You own the T-shirts . . . .
I have these same friends
I now apply a similar philosophy to the only tests I take these days: my annual bloodwork. I have friends that diet, ramp up the exercise, and abstain for a month prior. I want to know what my numbers look like when I’m misbehaving.
Yeah I am annoyed by labels getting moldy, wrinkled, falling off. Maybe I shouldn’t care, but the bottle is a part of the experience. A very small part, but a part.
Like if your album cover gets ruined, sure, what really matters is the record, but still …
Perhaps even worse - when picking up your latest stash from iDealwine (who naturally know you by name now and wish you a happy new year), they ask - so if you’re not ITB, what do you do with all this wine?
My wife closely monitors Champagne pours!
talking about the better halves, I usually can see if she really likes a wine based on her glass being emptied faster than mine …
Newb here, but I suspect a sign might be that you receive fedex shipping notifications and realize your wine cooler is already full, but order more anyway.
That’s about right
Not true wine geeks, they should be able to eyeball the correct pour. They need more practice.
I can’t speak for his friends, but I can speak for mine. My friends practice every single night they are just the biggest cheapskates in the world. They need to be certain
I’m not sure what’s driving their irrational obsession or their psyche. Is it getting their fair share? Or ensuring that they don’t get cheated? But it’s over the top.
I had a friend who was one of the cheapest guys on the planet. Over the decades all of us in our small “friends” group had just so many ridiculous stories of his silly behavior, not the least of which was his predictable critique of others for not being as cheap (he would insert “wise” there) as him. Sad, really.
I had a wine-loving friend over for the first time to my place and showed him my cellar. He gazed around for a moment and pronounced “You have a problem.” Did he really have to rub my nose in it?

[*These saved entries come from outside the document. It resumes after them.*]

(* ===== verification/TempfsFile.v ===== *)
(** * Files of the memory file system

    A file is the bytes of its chain of chunks: what reads and writes do to it, against an array of
    bytes with zeros in its holes. *)

From S2P Require Import Prelude Heap KallocProofs Tempfs.

#[local] Abbreviation CH := MAX_FILE_DATA_PER_CHUNK.

Lemma CH_eq : CH = 4088.
Proof. done. Qed.

(** The chunk [j] of a chain, [NULL] behind its end. *)
Definition nth_ptr (l : list Z) (j : nat) : Z := default 0 (l !! j).

(** The pointer to the pointer to chunk [j]. *)
Definition link_at (t : Z) (l : list Z) (j : nat) : Link := match j with O => LData t | S j => LNext (nth_ptr l j) end.

Lemma nth_ptr_lookup l j c : l !! j = Some c -> nth_ptr l j = c.
Proof. unfold nth_ptr. by intros ->. Qed.

Lemma nth_ptr_end l : nth_ptr l (length l) = 0.
Proof. unfold nth_ptr. by rewrite lookup_ge_None_2. Qed.

Lemma nth_ptr_app l new j : (j < length l)%nat -> nth_ptr (l ++ new) j = nth_ptr l j.
Proof. intros Hj. unfold nth_ptr. by rewrite lookup_app_l. Qed.

Lemma nth_ptr_snoc l p : nth_ptr (l ++ [p]) (length l) = p.
Proof. unfold nth_ptr. by rewrite lookup_app_r, Nat.sub_diag by lia. Qed.

Lemma link_at_app t l new j : (j <= length l)%nat -> link_at t (l ++ new) j = link_at t l j.
Proof. destruct j as [|j]; [done|]. intros Hj. simpl. by rewrite nth_ptr_app. Qed.

Lemma put_cells_lookup vs : forall i m k, put_cells i vs m !! k = if (i <=? k) && (k <? i + Z.of_nat (length vs)) then vs !! Z.to_nat (k - i) else m !! k.
Proof.
  induction vs as [|v vs IH]; intros i m k; cbn [put_cells length].
  - destruct (Z.leb_spec i k), (Z.ltb_spec k (i + Z.of_nat 0)); try lia; done.
  - rewrite IH. destruct (decide (k = i)) as [->|Hne].
    + rewrite lookup_insert_eq, Z.sub_diag. destruct (Z.leb_spec (i + 1) i), (Z.leb_spec i i), (Z.ltb_spec i (i + Z.of_nat (S (length vs)))); simpl; done || lia.
    + rewrite lookup_insert_ne by done.
      destruct (Z.leb_spec (i + 1) k), (Z.ltb_spec k (i + 1 + Z.of_nat (length vs))), (Z.leb_spec i k), (Z.ltb_spec k (i + Z.of_nat (S (length vs)))); simpl; try lia; try done.
      by replace (Z.to_nat (k - i)) with (S (Z.to_nat (k - (i + 1)))) by lia.
Qed.

Lemma sane_nonnull p : tempfs_chunk_ptr_sane p = true -> p <> 0.
Proof. intros Hp ->. done. Qed.

Section Files.

Context {H P : Type} `{HH : Heap H} `{PP : PageSource P}.

(** Addresses of the kernel are canonical. *)
Hypothesis pages_sane : forall p m p', src_ok p -> src_alloc 1 p = (m, p') -> m <> 0 -> tempfs_chunk_ptr_sane m = true.

Implicit Types s : tfs H P.

(** Every chunk is a page of the source. *)
Definition chunk_space s : Prop := src_ok (tf_pages s) /\ forall c, is_Some (tf_chunks s !! c) -> owned (tf_pages s) !! c = Some 1.

(** [t] has the chain [l] and contents of its own. *)
Record wf s (t : Z) (l : list Z) : Prop := {
  wf_space : chunk_space s;
  wf_node : is_Some (tf_nodes s !! t);
  wf_own : borrowed (node_at s t) = None;
  wf_head : t_data (node_at s t) = nth_ptr l 0;
  wf_next : forall j c, l !! j = Some c -> tempfs_chunk_ptr_sane c = true /\ is_Some (tf_chunks s !! c) /\ next_chunk (chunk_at s c) = nth_ptr l (S j);
  wf_nodup : NoDup l;
}.

(** The byte [k] of a chain. *)
Definition fbyte s (l : list Z) (k : Z) : Z :=
  match l !! Z.to_nat (k / CH) with
  | Some c => cell (chunk_at s c) (k `mod` CH)
  | None => 0
  end.

(** A change of [t] that makes its chain longer: nothing else that was there is touched. *)
Record extends s s' (t : Z) (l l' : list Z) : Prop := {
  ex_wf : wf s' t l';
  ex_more : exists new, l' = l ++ new;
  ex_fresh : forall c, c ∈ l' -> c ∉ l -> tf_chunks s !! c = None;
  ex_chunks : forall c ch, tf_chunks s !! c = Some ch -> c ∉ l -> tf_chunks s' !! c = Some ch;
  ex_nodes : forall t', t' <> t -> tf_nodes s' !! t' = tf_nodes s !! t';
  ex_node : set_data 0 (node_at s' t) = set_data 0 (node_at s t);
  ex_inodes : tf_inodes s' = tf_inodes s;
  ex_heap : tf_heap s' = tf_heap s;
  ex_root : tf_root s' = tf_root s;
  ex_now : tf_now s' = tf_now s;
}.

Lemma longer_refl s t l : wf s t l -> extends s s t l l.
Proof. intros Hw. constructor; try done. by exists []; rewrite app_nil_r. Qed.

Lemma longer_trans s1 s2 s3 t l1 l2 l3 : extends s1 s2 t l1 l2 -> extends s2 s3 t l2 l3 -> extends s1 s3 t l1 l3.
Proof.
  intros H1 H2. destruct (ex_more _ _ _ _ _ H1) as [n1 E1], (ex_more _ _ _ _ _ H2) as [n2 E2].
  assert (Hold : forall c ch, tf_chunks s1 !! c = Some ch -> c ∉ l1 -> c ∉ l2).
  { intros c ch Hc Hout Hin. pose proof (ex_fresh _ _ _ _ _ H1 c Hin Hout). congruence. }
  constructor.
  - apply H2.
  - exists (n1 ++ n2). rewrite E2, E1. by rewrite app_assoc.
  - intros c Hin Hout. destruct (decide (c ∈ l2)) as [Hin2|Hout2]; [by eapply (ex_fresh _ _ _ _ _ H1)|].
    destruct (tf_chunks s1 !! c) as [ch|] eqn:E; [|done]. pose proof (ex_chunks _ _ _ _ _ H1 c ch E Hout) as E'.
    pose proof (ex_fresh _ _ _ _ _ H2 c Hin Hout2). congruence.
  - intros c ch Hc Hout. eapply (ex_chunks _ _ _ _ _ H2); [by eapply (ex_chunks _ _ _ _ _ H1)|by eapply Hold].
  - intros t' Ht. by rewrite (ex_nodes _ _ _ _ _ H2), (ex_nodes _ _ _ _ _ H1) by done.
  - by rewrite (ex_node _ _ _ _ _ H2), (ex_node _ _ _ _ _ H1).
  - by rewrite (ex_inodes _ _ _ _ _ H2), (ex_inodes _ _ _ _ _ H1).
  - by rewrite (ex_heap _ _ _ _ _ H2), (ex_heap _ _ _ _ _ H1).
  - by rewrite (ex_root _ _ _ _ _ H2), (ex_root _ _ _ _ _ H1).
  - by rewrite (ex_now _ _ _ _ _ H2), (ex_now _ _ _ _ _ H1).
Qed.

I hope you responded: I think I do have a problem
. I’m too cool.

As I have said numerous times, “hi, my name is David and I have a wine buying problem.”
Did you ever eat at that guy’s noodle shop?
As a wine lover, perhaps he was just jealous of your cellar?! When I show my cellar to non-wine lovers (I don’t normally do so!), they do tend to roll their eyes a bit!
Only one wine cooler? You are not there yet, I am afraid.